Due to poor infrastructure, lack of access to healthcare in developing countries, and especially in rural communities, adversely affects an already complex situation. Research shows that less than 60% of women in sub-Saharan Africa deliver their children with the help of a qualified doctor or a midwife, and only 36% of women in Nigeria give birth under skilled medical care. Poverty and remoteness both play a central role in women’s inability to reach a hospital for obstetrics care.
These factors contribute to difficulties during child labor, where an underdeveloped pelvic girdle contributes to labor dystocia, or obstructed labor, increasing the risk of uterine rupture or infection. Often times, child labor lasts considerably longer than usual, resulting in tissue damage from pressure exerted by the child’s head, ultimately leading to vaginal fistula. Many of these women also experience stillbirth, which can cause postpartum depression.
Unlike in Western societies, where vaginal fistula is easily repaired immediately after childbirth, women in the developing world are often impacted for the rest of their lives. In Africa, in particular, husbands and immediate family tend to abandon the women who suffer from vaginal fistula. Due to an uncontrollable foul smelling discharge, society, in general, views these women as unclean, and often prevents them from partaking in day-to-day activities. These women, who already deal with the psychological impacts of stillbirth, are shamed to leave, and have to fend for themselves on the outskirts of society without access to traditional family support structures.

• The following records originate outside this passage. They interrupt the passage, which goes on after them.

Lemma resource_account_witness :
  let r := run_calls [Acquire; Acquire; Release 7] (new_resource "robot" 1) in
  0 <= available r /\ capacity r = 1 /\
  available r = 1 - acquired [Acquire; Acquire; Release 7] (new_resource "robot" 1)
                  + released [Acquire; Acquire; Release 7] /\
  (available r <= capacity r <->
   released [Acquire; Acquire; Release 7]
     <= acquired [Acquire; Acquire; Release 7] (new_resource "robot" 1)) /\
  (available r = 0 -> acquire r = (false, r)) /\
  (forall t, available (release t r) = available r + 1 /\
             capacity (release t r) = capacity r).
Proof.
  apply (resource_account "robot" 1 [Acquire; Acquire; Release 7]). lia.
Defined.

(** ** Enabledness *)

Lemma transition_in_iff (t : SimTransition) (pn : SimPetriNet) :
  transition_in t pn = true <-> name t ∈ (name <$> transitions pn).
Proof. unfold transition_in. apply bool_decide_eq_true. Qed.

Lemma enough_tokens_iff (m : Marking) (as_ : list Arc) :
  forallb (fun a => negb (count m (source a) <? weight a)) as_ = true <->
  Forall (fun a => weight a <= count m (source a)) as_.
Proof.
  induction as_ as [|a as_ IH]; simpl.
  - split; [constructor | reflexivity].
  - rewrite andb_true_iff, IH, Forall_cons, negb_true_iff, Z.ltb_ge.
    reflexivity.
Qed.

Lemma is_enabled_tokens (t : SimTransition) (pn : SimPetriNet) (m : Marking) :
  is_enabled t pn m = true ->
  Forall (fun a => weight a <= count m (source a)) (in_arcs t).
Proof.
  unfold is_enabled. destruct (transition_in t pn); [|discriminate].
  apply enough_tokens_iff.
Qed.

(** C2: [is_enabled] holds exactly for a transition of the net each of whose
    incoming arcs finds at least its weight in tokens on its source place, a
    place absent from the marking counting as 0. *)
Theorem is_enabled_iff (t : SimTransition) (pn : SimPetriNet) (m : Marking) :
  is_enabled t pn m = true <->
  name t ∈ (name <$> transitions pn) /\
  Forall (fun a => weight a <= default 0 (m !! source a)) (in_arcs t).
Proof.
  unfold is_enabled. fold (count m).
  destruct (transition_in t pn) eqn:E.
  - rewrite enough_tokens_iff. apply transition_in_iff in E. tauto.
  - split; [discriminate |]. intros [Hin _].
    apply transition_in_iff in Hin. congruence.
Qed.

(** ** Firing: the marking reached *)

Section Firing.

Implicit Types (m : Marking) (a : Arc) (p : string).

Lemma count_nonzero (z : Z) : default 0 (nonzero z) = z.
Proof.
  unfold nonzero. destruct (z =? 0) eqn:E; simpl; [|reflexivity].
  apply Z.eqb_eq in E. lia.
Qed.

Lemma count_set_eq m p v : count (set_count m p v) p = v.
Proof. unfold count, set_count. by rewrite lookup_insert_eq. Qed.

Lemma consume_lookup m a p :
  consume m a !! p =
  if decide (p = source a) then nonzero (count m p - weight a) else m !! p.
Proof.
  unfold consume. rewrite count_set_eq. unfold nonzero, set_count, del_count.
  destruct (decide (p = source a)) as [->|Hne].
  - destruct (count m (source a) - weight a =? 0).
    + by rewrite lookup_delete_eq.
    + by rewrite lookup_insert_eq.
  - destruct (count m (source a) - weight a =? 0).
    + rewrite lookup_delete_ne by done. by rewrite lookup_insert_ne.
    + by rewrite lookup_insert_ne.
Qed.

Lemma weak_consume_lookup m a p :
  weak_consume m a !! p =
  if decide (p = source a)
  then (if count m p - weight a <=? 0 then None
        else Some (count m p - weight a))
  else m !! p.
Proof.
  unfold weak_consume. rewrite count_set_eq. unfold set_count, del_count.
  destruct (decide (p = source a)) as [->|Hne].
  - destruct (count m (source a) - weight a <=? 0).
    + by rewrite lookup_delete_eq.
    + by rewrite lookup_insert_eq.
  - destruct (count m (source a) - weight a <=? 0).
    + rewrite lookup_delete_ne by done. by rewrite lookup_insert_ne.
    + by rewrite lookup_insert_ne.
Qed.

Lemma produce_lookup m a p :
  produce m a !! p =
  if decide (p = target a) then Some (count m p + weight a) else m !! p.
Proof.
  unfold produce, set_count.
  destruct (decide (p = target a)) as [->|Hne].
  - by rewrite lookup_insert_eq.
  - by rewrite lookup_insert_ne.
Qed.

Lemma consume_count m a p :
  count (consume m a) p =
  count m p - (if decide (source a = p) then weight a else 0).
Proof.
  unfold count at 1. rewrite consume_lookup.
  destruct (decide (p = source a)) as [->|Hne].
  - rewrite count_nonzero. by rewrite decide_True.
  - rewrite decide_False by done. unfold count. lia.
Qed.

Lemma produce_count m a p :
  count (produce m a) p =
  count m p + (if decide (target a = p) then weight a else 0).
Proof.
  unfold count at 1. rewrite produce_lookup.
  destruct (decide (p = target a)) as [->|Hne].
  - simpl. by rewrite decide_True.
  - rewrite decide_False by done. unfold count. lia.
Qed.

Lemma arc_weight_at_cons (endp : Arc -> string) a (as_ : list Arc) p :
  arc_weight_at endp (a :: as_) p =
  (if decide (endp a = p) then weight a else 0) + arc_weight_at endp as_ p.
Proof. simpl. destruct (decide (endp a = p)); lia. Qed.

Lemma arc_weight_at_notin (endp : Arc -> string) (as_ : list Arc) p :
  p ∉ (endp <$> as_) -> arc_weight_at endp as_ p = 0.
Proof.
  induction as_ as [|b bs IH]; [done|].
  rewrite fmap_cons, not_elem_of_cons, arc_weight_at_cons.
  intros [Hne Hnotin]. rewrite decide_False by done. rewrite IH by done. lia.
Qed.

(** The first loop of [execute], place by place. *)
Lemma consume_all_lookup (as_ : list Arc) m p :
  foldl consume m as_ !! p =
  if bool_decide (p ∈ (source <$> as_))
  then nonzero (count m p - arc_weight_at source as_ p)
  else m !! p.
Proof.
  revert m. induction as_ as [|a as_ IH]; intros m.
  - rewrite bool_decide_eq_false_2; [done | apply not_elem_of_nil].
  - change (foldl consume m (a :: as_)) with (foldl consume (consume m a) as_).
    rewrite IH, consume_count, arc_weight_at_cons, fmap_cons.
    destruct (bool_decide (p ∈ source <$> as_)) eqn:E.
    + rewrite bool_decide_eq_true_2.
      * f_equal. lia.
      * apply bool_decide_eq_true in E. apply elem_of_cons. by right.
    + apply bool_decide_eq_false in E. rewrite consume_lookup.
      destruct (decide (p = source a)) as [->|Hne].
      * rewrite bool_decide_eq_true_2 by (apply elem_of_cons; by left).
        rewrite decide_True by done.
        rewrite (arc_weight_at_notin source as_ (source a)) by done.
        f_equal. lia.
      * rewrite bool_decide_eq_false_2; [done |].
        intros H. apply elem_of_cons in H as [H|H]; [done | by apply E].
Qed.

(** The second loop of [execute], place by place. *)
Lemma produce_all_lookup (as_ : list Arc) m p :
  foldl produce m as_ !! p =
  if bool_decide (p ∈ (target <$> as_))
  then Some (count m p + arc_weight_at target as_ p)
  else m !! p.
Proof.
  revert m. induction as_ as [|a as_ IH]; intros m.
  - rewrite bool_decide_eq_false_2; [done | apply not_elem_of_nil].
  - change (foldl produce m (a :: as_)) with (foldl produce (produce m a) as_).
    rewrite IH, produce_count, arc_weight_at_cons, fmap_cons.
    destruct (bool_decide (p ∈ target <$> as_)) eqn:E.
    + rewrite bool_decide_eq_true_2.
      * f_equal. lia.
      * apply bool_decide_eq_true in E. apply elem_of_cons. by right.
    + apply bool_decide_eq_false in E. rewrite produce_lookup.
      destruct (decide (p = target a)) as [->|Hne].
      * rewrite bool_decide_eq_true_2 by (apply elem_of_cons; by left).
        rewrite decide_True by done.
        rewrite (arc_weight_at_notin target as_ (target a)) by done.
        f_equal. lia.
      * rewrite bool_decide_eq_false_2; [done |].
        intros H. apply elem_of_cons in H as [H|H]; [done | by apply E].
Qed.

(** Both loops together give the entry the specification describes. *)
Lemma fire_lookup (t : SimTransition) m p :
  foldl produce (foldl consume m (in_arcs t)) (out_arcs t) !! p =
  fired_entry t m p.
Proof.
  rewrite produce_all_lookup. unfold fired_entry.
  destruct (bool_decide (p ∈ target <$> out_arcs t)).
  - unfold count at 1. rewrite consume_all_lookup.
    destruct (bool_decide (p ∈ source <$> in_arcs t)) eqn:E.
    + by rewrite count_nonzero.
    + apply bool_decide_eq_false in E.
      rewrite (arc_weight_at_notin source (in_arcs t) p) by done.
      unfold count. f_equal. lia.
  - apply consume_all_lookup.
Qed.

Lemma execute_enabled (t : SimTransition) (pn : SimPetriNet) m :
  is_enabled t pn m = true ->
  execute t pn m = Some (foldl produce (foldl consume m (in_arcs t)) (out_arcs t)).
Proof. intros H. unfold execute. by rewrite H. Qed.

Lemma execute_disabled (t : SimTransition) (pn : SimPetriNet) m :
  is_enabled t pn m = false -> execute t pn m = None.
Proof. intros H. unfold execute. by rewrite H. Qed.

(** On an arc that finds its weight on its source place, both semantics
    take the same step. *)
Lemma weak_consume_enough m a :
  weight a <= count m (source a) -> weak_consume m a = consume m a.
Proof.
  intros H. unfold weak_consume, consume. rewrite count_set_eq.
  destruct (count m (source a) - weight a =? 0) eqn:E.
  - apply Z.eqb_eq in E. rewrite (proj2 (Z.leb_le _ _)); [done | lia].
  - apply Z.eqb_neq in E. rewrite (proj2 (Z.leb_gt _ _)); [done | lia].
Qed.

Lemma weak_consume_all (as_ : list Arc) m :
  NoDup (source <$> as_) ->
  Forall (fun a => weight a <= count m (source a)) as_ ->
  foldl weak_consume m as_ = foldl consume m as_.
Proof.
  revert m. induction as_ as [|a as_ IH]; intros m Hnd Hall; [done|].
  rewrite fmap_cons in Hnd. apply NoDup_cons in Hnd as [Hnotin Hnd].
  apply Forall_cons in Hall as [Ha Hall]. simpl.
  rewrite weak_consume_enough by done. apply IH; [done|].
  rewrite Forall_forall in Hall. apply Forall_forall. intros b Hb.
  rewrite consume_count, decide_False.
  - specialize (Hall b Hb). lia.
  - intros Heq. apply Hnotin. rewrite Heq. apply list_elem_of_fmap. eauto.
Qed.

End Firing.

(** A firing that legitimately returns the empty marking. *)
Lemma execute_sink_empty : execute T_sink sink_net m_P1 = Some ∅.
Proof. vm_compute. reflexivity. Qed.

(** C3: [execute] returns [None] exactly when the transition is not enabled;
    a marking it returns has, for every place, the entry obtained by
    subtracting the weights of the incoming arcs from that place (the place
    being dropped when it is emptied to exactly 0) and adding the weights of
    the outgoing arcs to it; and a refused firing is never the empty marking,
    which is what an enabled firing may return. *)
Theorem execute_result (t : SimTransition) (pn : SimPetriNet) (m : Marking) :
  (execute t pn m = None <-> is_enabled t pn m = false) /\
  (is_enabled t pn m = true ->
   exists m', execute t pn m = Some m' /\
              m' = foldl produce (foldl consume m (in_arcs t)) (out_arcs t) /\
              forall p, m' !! p = fired_entry t m p) /\
  (is_enabled t pn m = false -> execute t pn m <> Some ∅).
Proof.
  split; [|split].
  - destruct (is_enabled t pn m) eqn:E.
    + rewrite (execute_enabled _ _ _ E). split; discriminate.
    + rewrite (execute_disabled _ _ _ E). split; reflexivity.
  - intros E. eexists. split; [apply (execute_enabled _ _ _ E)|].
    split; [reflexivity|]. intros p. apply fire_lookup.
  - intros E. rewrite (execute_disabled _ _ _ E). discriminate.
Qed.

Lemma execute_result_witness :
  exists m', execute T_sink sink_net m_P1 = Some m' /\
             m' = foldl produce (foldl consume m_P1 (in_arcs T_sink)) (out_arcs T_sink) /\
             forall p, m' !! p = fired_entry T_sink m_P1 p.
Proof.
  apply (execute_result T_sink sink_net m_P1). vm_compute. reflexivity.
Defined.

(** C7: firing an enabled transition leaves every place that is neither the
    source of one of its incoming arcs nor the target of one of its outgoing
    arcs with the token count, and the entry, it had. *)
Theorem execute_frame (t : SimTransition) (pn : SimPetriNet) (m : Marking) :
  is_enabled t pn m = true ->
  exists m', execute t pn m = Some m' /\
    forall p, p ∉ (source <$> in_arcs t) -> p ∉ (target <$> out_arcs t) ->
              default 0 (m' !! p) = default 0 (m !! p) /\ m' !! p = m !! p.
Proof.
  intros E. eexists. split; [apply (execute_enabled _ _ _ E)|].
  intros p Hs Ht. rewrite fire_lookup. unfold fired_entry.
  rewrite !bool_decide_eq_false_2 by done. done.
Qed.

Lemma execute_frame_witness :
  exists m', execute T_A line_net m_P1 = Some m' /\
    forall p, p ∉ (source <$> in_arcs T_A) -> p ∉ (target <$> out_arcs T_A) ->
              default 0 (m' !! p) = default 0 (m_P1 !! p) /\ m' !! p = m_P1 !! p.
Proof.
  apply (execute_frame T_A line_net m_P1). vm_compute. reflexivity.
Defined.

Poverty, lack of education regarding available medical treatments, and deeply-rooted religious beliefs prevent these women from seeking the help they need to heal. Oftentimes, vaginal fistula patients suffer for years without knowing that their condition is treatable with a simple surgery. In rural areas, there are simply no hospitals, and if these women seek care at a regular urban hospital, guards often turn them away due to their foul smell, and they leave without ever seeing a doctor. Unfortunately, in countries where this condition is most prevalent, specialized fistula hospitals are scarce, and not easily accessible for the majority of women from rural areas.
Ultimately, women suffering from vaginal fistula who are either unaware of, or unable to access treatment options, end up living alone, and often without their previous children. Their medical condition prevents them from leading productive lives, and contributing to the overall economy. Without the ability to advance their education and learn new work skills, these women are confined to a low social-economic status, which plays a significantly adverse role in their chance for recovery. This influences future generations of women, and perpetuates the current detrimental conditions.